─── Records shown ───

(* ===== verification/FcsmProgress.v ===== *)
(** * The flush-commit state machine: no handler aborts for stable writes

    Every assertion of the handlers holds, in every reachable configuration of a file with
    stable writes, when a flush callback takes the flush lock only after the other
    finished writes were accounted ([can_happen]); and whatever the order of the callbacks,
    the machine drains. *)
From S2P Require Import Prelude Fcsm FcsmInv FcsmSteps FcsmStable.

(** [m] runs from [s] without an assertion failing. *)
Abbreviation runs m s := (wp m s (λ _ _, True)).

Lemma wp_use {S A} (m : M S A) s (Q : A → S → Prop) : runs m s → wlp m s Q → wp m s Q.
Proof. intros (a & s' & Hm & _) HQ. exists a, s'. split; [done|]. by apply HQ. Qed.

Lemma wp_call {S A} (m : M S A) s (Q Q' : A → S → Prop) :
  runs m s → wlp m s Q → (∀ a s', Q a s' → Q' a s') → wp m s Q'.
Proof. intros Hm HQ HQ'. eapply wp_mono; [by apply wp_use|done]. Qed.

Lemma runs_bind {S A B} (m : M S A) (k : A → M S B) s (Q : A → S → Prop) :
  runs m s → wlp m s Q → (∀ a s', Q a s' → runs (k a) s') → runs (bind m k) s.
Proof. intros Hm HQ Hk. apply wp_bind. eapply wp_mono; [by apply wp_use|]. simpl. auto. Qed.

(** Steps over the next instruction; assertions are left to prove. *)
Ltac runs_go := repeat wp_step; try done.

Definition exclusive (t d : option nat) : Prop := t = None ∨ d = None.

Lemma not_done_true d s : (∀ x, d = Some x → x ∉ signalled (ans s)) → not_done d s = true.
Proof. intros Hd. destruct d as [x|]; [|done]. simpl. rewrite bool_decide_false by (by apply Hd). done. Qed.

Lemma answer_runs t d s : exclusive t d → (∀ x, d = Some x → x ∉ signalled (ans s)) → runs (answer t d) s.
Proof.
  intros Hex Hd. unfold answer, reply_write, signal. destruct t as [k|], d as [x|]; runs_go.
  - by destruct Hex.
  - rewrite bool_decide_false by (by apply Hd). done.
Qed.

Lemma complete_runs reached q s :
  Forall (λ g, exclusive (task g) (done g)) q → NoDup (signalled (ans s) ++ omap done q) →
  runs (complete_targets reached q) s.
Proof.
  revert s. induction q as [|g q IH]; intros s Hex Hnd; simpl; [runs_go|].
  apply Forall_cons in Hex as [Hg Hex]. destruct (reached g); [|runs_go].
  eapply runs_bind; [apply answer_runs|apply answer_spec|]; [done| |].
  - intros x Hx Hin. simpl in Hnd. rewrite Hx in Hnd. apply NoDup_app in Hnd as (_ & Hd & _).
    apply (Hd x Hin). by left.
  - intros [] s' ->. apply IH; [done|]. simpl in Hnd |- *. destruct (done g); simpl; [by rewrite <- app_assoc|].
    by rewrite app_nil_r.
Qed.

Lemma emplace_runs f t d s :
  f ≠ 0 → (∀ x, d = Some x → x ∉ signalled (ans s)) → runs (ftgtq_emplace f 0 t d false) s.
Proof.
  intros Hf Hd. unfold ftgtq_emplace, fctgt_new. runs_go.
  - destruct (Z.eqb_spec f 0); [done|]. done.
  - by apply not_done_true.
Qed.

Lemma max_file : 0 ≤ AZNFSC_MAX_FILE_SIZE.
Proof. unfold AZNFSC_MAX_FILE_SIZE, AZNFSC_MAX_BLOCK_SIZE. lia. Qed.

Lemma sync_runs un v s :
  Inv un s → stable_write (ino s) = true → is_flushing (ino s) = true → v ⊆ flushable (dat s) → NoDup v →
  runs (sync_membufs v) s.
Proof.
  intros HI Hs Hl Hsub Hnd. destruct (stable_parts _ _ HI Hs) as (Hc & _).
  assert (positive v) as Hpv.
  { apply Forall_forall. intros e He. pose proof (i_positive _ _ HI) as Hp.
    eapply Forall_forall in Hp; [done|]. set_solver. }
  unfold sync_membufs, assert_lock. runs_go; [by rewrite Hs|by rewrite Hc|].
  destruct v as [|[o l] v']; [runs_go|]. unfold check_stable_write_required, assert_lock. runs_go.
  - apply Forall_cons in Hpv as [[Hl1 Hl2] _]. simpl in *. apply Z.leb_le. lia.
  - rewrite Hs. runs_go. exists (), (synced ((o, l) :: v') s). split; [|done].
    apply sync_each; [done|by eapply Inv_ordered|done..].
Qed.

Lemma ensure_checks_runs un t d s :
  Inv un s → exclusive t d → (∀ x, d = Some x → x ∉ signalled (ans s)) → stable_write (ino s) = true →
  runs (ensure_checks t d) s.
Proof.
  intros HI Hex Hd Hs. open_inv HI. unfold ensure_checks. runs_go.
  - by destruct Hex as [-> | ->]; [|destruct t].
  - by apply not_done_true.
  - destruct (running (fc s)); [done|]. by destruct (Hidle eq_refl) as (-> & -> & _).
  - destruct (running (fc s)); [done|]. destruct (Hidle eq_refl) as (_ & _ & Hin & Hu).
    simpl. apply Z.eqb_eq. rewrite Hin, Hu in Hfg. simpl in Hfg. lia.
  - destruct (running (fc s)); [done|]. simpl. apply Z.eqb_eq. symmetry. apply Hcing. by apply Hst.
Qed.

Lemma ensure_flush_runs un t d s :
  Inv un s → stable_write (ino s) = true → is_flushing (ino s) = true →
  exclusive t d → (∀ x, d = Some x → x ∉ signalled (ans s)) → runs (ensure_flush t d false) s.
Proof.
  intros HI Hs Hl Hex Hd. pose proof (flush_target_bound _ _ HI) as Hb. pose proof (Inv_ordered _ _ HI) as (Ho & Ho' & _).
  pose proof HI as HI'. open_inv HI'. unfold ensure_flush, assert_lock. runs_go.
  eapply wp_call; [by apply (ensure_checks_runs un)|apply ensure_checks_spec|]. intros [] ? [-> _]. cbv beta.
  runs_go; [by apply Z.leb_le|]. destruct (running (fc s)) eqn:Hr.
  - runs_go.
    + destruct Hftg as [|g q [_ Hg] _]; [done|]. simpl. apply andb_true_iff. split; [apply Z.leb_le; lia|by apply Z.eqb_eq].
    + destruct (_ && _); [runs_go|]. apply emplace_runs; [|done]. specialize (Hstart eq_refl).
      unfold get_bytes_to_flush. lia.
  - destruct (Hidle eq_refl) as (Hq & Hcq & Hin & Hu). rewrite Hin, Hu in Hfg. simpl in Hfg.
    runs_go; [apply Z.eqb_eq; lia|apply Z.leb_le; unfold get_bytes_to_flush; lia|].
    destruct (Z.eqb_spec (Z.max (flushing_seq_num (fc s) + get_bytes_to_flush s) (front_flush_seq (ftgtq (fc s))))
      (flushed_seq_num (fc s))) as [Ht|Ht]; [by apply answer_runs|].
    rewrite Hq in *. unfold get_bytes_to_flush in *. simpl in *.
    assert (0 < bytes (flushable (dat s))) as Hpos0 by lia.
    unfold pick_flush. runs_go. rewrite Hs. runs_go; [apply Z.leb_le; unfold get_bytes_to_flush; lia| | |].
    + destruct (Z.eqb_spec (bytes (flushable (dat s))) 0); [lia|]. by destruct (flushable (dat s)).
    + by apply Z.ltb_lt.
    + eapply wp_call; [apply (sync_runs un); [done..|by eapply Inv_flushable]|
        apply (sync_stable un); [done..|by eapply Inv_flushable]|]. intros [] s1 ->. cbv beta. runs_go.
      * destruct (flushable (dat s)); [simpl in *; lia|done].
      * by apply Z.eqb_eq.
      * apply Z.leb_le. simpl. lia.
      * apply emplace_runs; [lia|done].
Qed.

Lemma run_ftgtq_runs un s : Inv un s → NoDup (all_dones s) → stable_write (ino s) = true → runs run_ftgtq s.
Proof.
  intros HI Hnd Hs. destruct (stable_parts _ _ HI Hs) as (_ & _ & Hq). unfold run_ftgtq. runs_go.
  eapply wp_mono; [apply complete_runs|].
  - eapply Forall_impl; [apply (i_ftargets _ _ HI)|]. by intros g [? _].
  - unfold all_dones in Hnd. by rewrite Hq, app_nil_r in Hnd.
  - intros q s' _. runs_go.
Qed.

Lemma u64_le x : 0 ≤ x → u64 x ≤ x.
Proof. intros. by apply Z.mod_le. Qed.

(** After the targets reached so far were completed. *)
Lemma flush_next_runs un s :
  Inv un s → stable_write (ino s) = true → is_flushing (ino s) = true → running (fc s) = true →
  inflight (dat s) = [] → flushed_seq_num (fc s) = flushing_seq_num (fc s) →
  (∀ g q, ftgtq (fc s) = g :: q → flushed_seq_num (fc s) < flush_seq g) → runs flush_next s.
Proof.
  intros HI Hs Hl Hr Hin Hfl Hfront. destruct (stable_parts _ _ HI Hs) as (Hc & _ & Hq).
  pose proof HI as HI'. open_inv HI'. unfold flush_next. runs_go. rewrite Hq. simpl.
  destruct (ftgtq (fc s)) as [|g q] eqn:Hft'; simpl.
  - runs_go; [apply Z.leb_le; lia|unfold is_flushing_in_progress; by rewrite Hin|by rewrite Hc|].
    unfold clear_running, assert_lock. runs_go.
  - specialize (Hfront g q eq_refl). apply Forall_cons in Hft as [Hg _].
    destruct (Z.ltb_spec (flushing_seq_num (fc s)) (flush_seq g)) as [Hlt|]; [|lia]. simpl. rewrite Hs.
    assert (0 < bytes (flushable (dat s))) as Hpos0 by lia. runs_go.
    + destruct (flushable (dat s)); [simpl in *; lia|done].
    + apply Z.leb_le. pose proof (u64_le (flush_seq g `max` 0 - flushing_seq_num (fc s))). lia.
    + apply Z.leb_le. lia.
    + eapply wp_call; [apply (sync_runs un); [done..|by eapply Inv_flushable]|
        apply (sync_stable un); [done..|by eapply Inv_flushable]|]. intros [] s1 ->. cbv beta. runs_go.
      by apply Z.eqb_eq.
Qed.

Lemma flush_continue_runs s :
  Inv [] s → stable_write (ino s) = true → is_flushing (ino s) = false → NoDup (all_dones s) →
  runs flush_continue s.
Proof.
  intros HI0 Hs Hl Hnd. unfold flush_continue, flush_lock, flush_unlock. runs_go; [by rewrite Hl|].
  pose proof (Inv_lock [] true s HI0) as HI. set (s1 := on_ino (set_lock true) s) in *.
  eapply (wp_call _ _ (λ _ s', is_flushing (ino s') = true)); [| |by intros [] s' Hl'; runs_go].
  - destruct (_ || _) eqn:Hb; [|apply orb_false_iff in Hb as [[Hb1 Hb2]%orb_false_iff Hb3%negb_false_iff]].
    + apply wp_assert; [|done]. destruct (running (fc s1)) eqn:Hr; [done|]. by rewrite (proj1 (i_idle _ _ HI Hr)).
    + apply (no_flush []) in Hb1; [|done]. pose proof (i_flushing _ _ HI) as Hfg. rewrite Hb1 in Hfg. simpl in Hfg.
      runs_go; [apply Z.eqb_eq; simpl; lia|]. eapply wp_call; [by apply (run_ftgtq_runs [])|by apply (run_ftgtq_spec [])|].
      intros [] s2 (HP & Hd & Hi & Hr & _ & Hfd & Hfl & Hfront).
      apply (flush_next_runs []); [apply HP|by rewrite Hi..|by rewrite Hr|by rewrite Hd| |done].
      rewrite Hfd, Hfl. simpl. lia.
  - wlp_step; [wlp_go; done|]. apply orb_false_iff in Heqb as [[Hb1 Hb2]%orb_false_iff Hb3%negb_false_iff].
    apply (no_flush []) in Hb1; [|done]. wlp_go.
    eapply wlp_mono; [by apply (run_ftgtq_spec [])|]. intros [] s2 (HP & Hd & Hi & _). cbv beta.
    eapply wlp_mono; [apply (Post_flush_next []); [apply HP|by rewrite Hd|done|by rewrite Hi]|].
    intros [] s3 [HP3 _]. by rewrite (p_lock _ _ _ _ _ HP3), (p_lock _ _ _ _ _ HP).
Qed.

───

### Work to complete
Go back to the listing above. Copy word for word the lines from the one with "Lemma emplace_runs f" through the one with "Proof. unfold AZNFSC_MAX_FILE_SIZE, AZNFSC_MAX_BLOCK_SIZE.", and nothing more.

### Solution below
Lemma emplace_runs f t d s :
  f ≠ 0 → (∀ x, d = Some x → x ∉ signalled (ans s)) → runs (ftgtq_emplace f 0 t d false) s.
Proof.
  intros Hf Hd. unfold ftgtq_emplace, fctgt_new. runs_go.
  - destruct (Z.eqb_spec f 0); [done|]. done.
  - by apply not_done_true.
Qed.

Lemma max_file : 0 ≤ AZNFSC_MAX_FILE_SIZE.
Proof. unfold AZNFSC_MAX_FILE_SIZE, AZNFSC_MAX_BLOCK_SIZE. lia. Qed.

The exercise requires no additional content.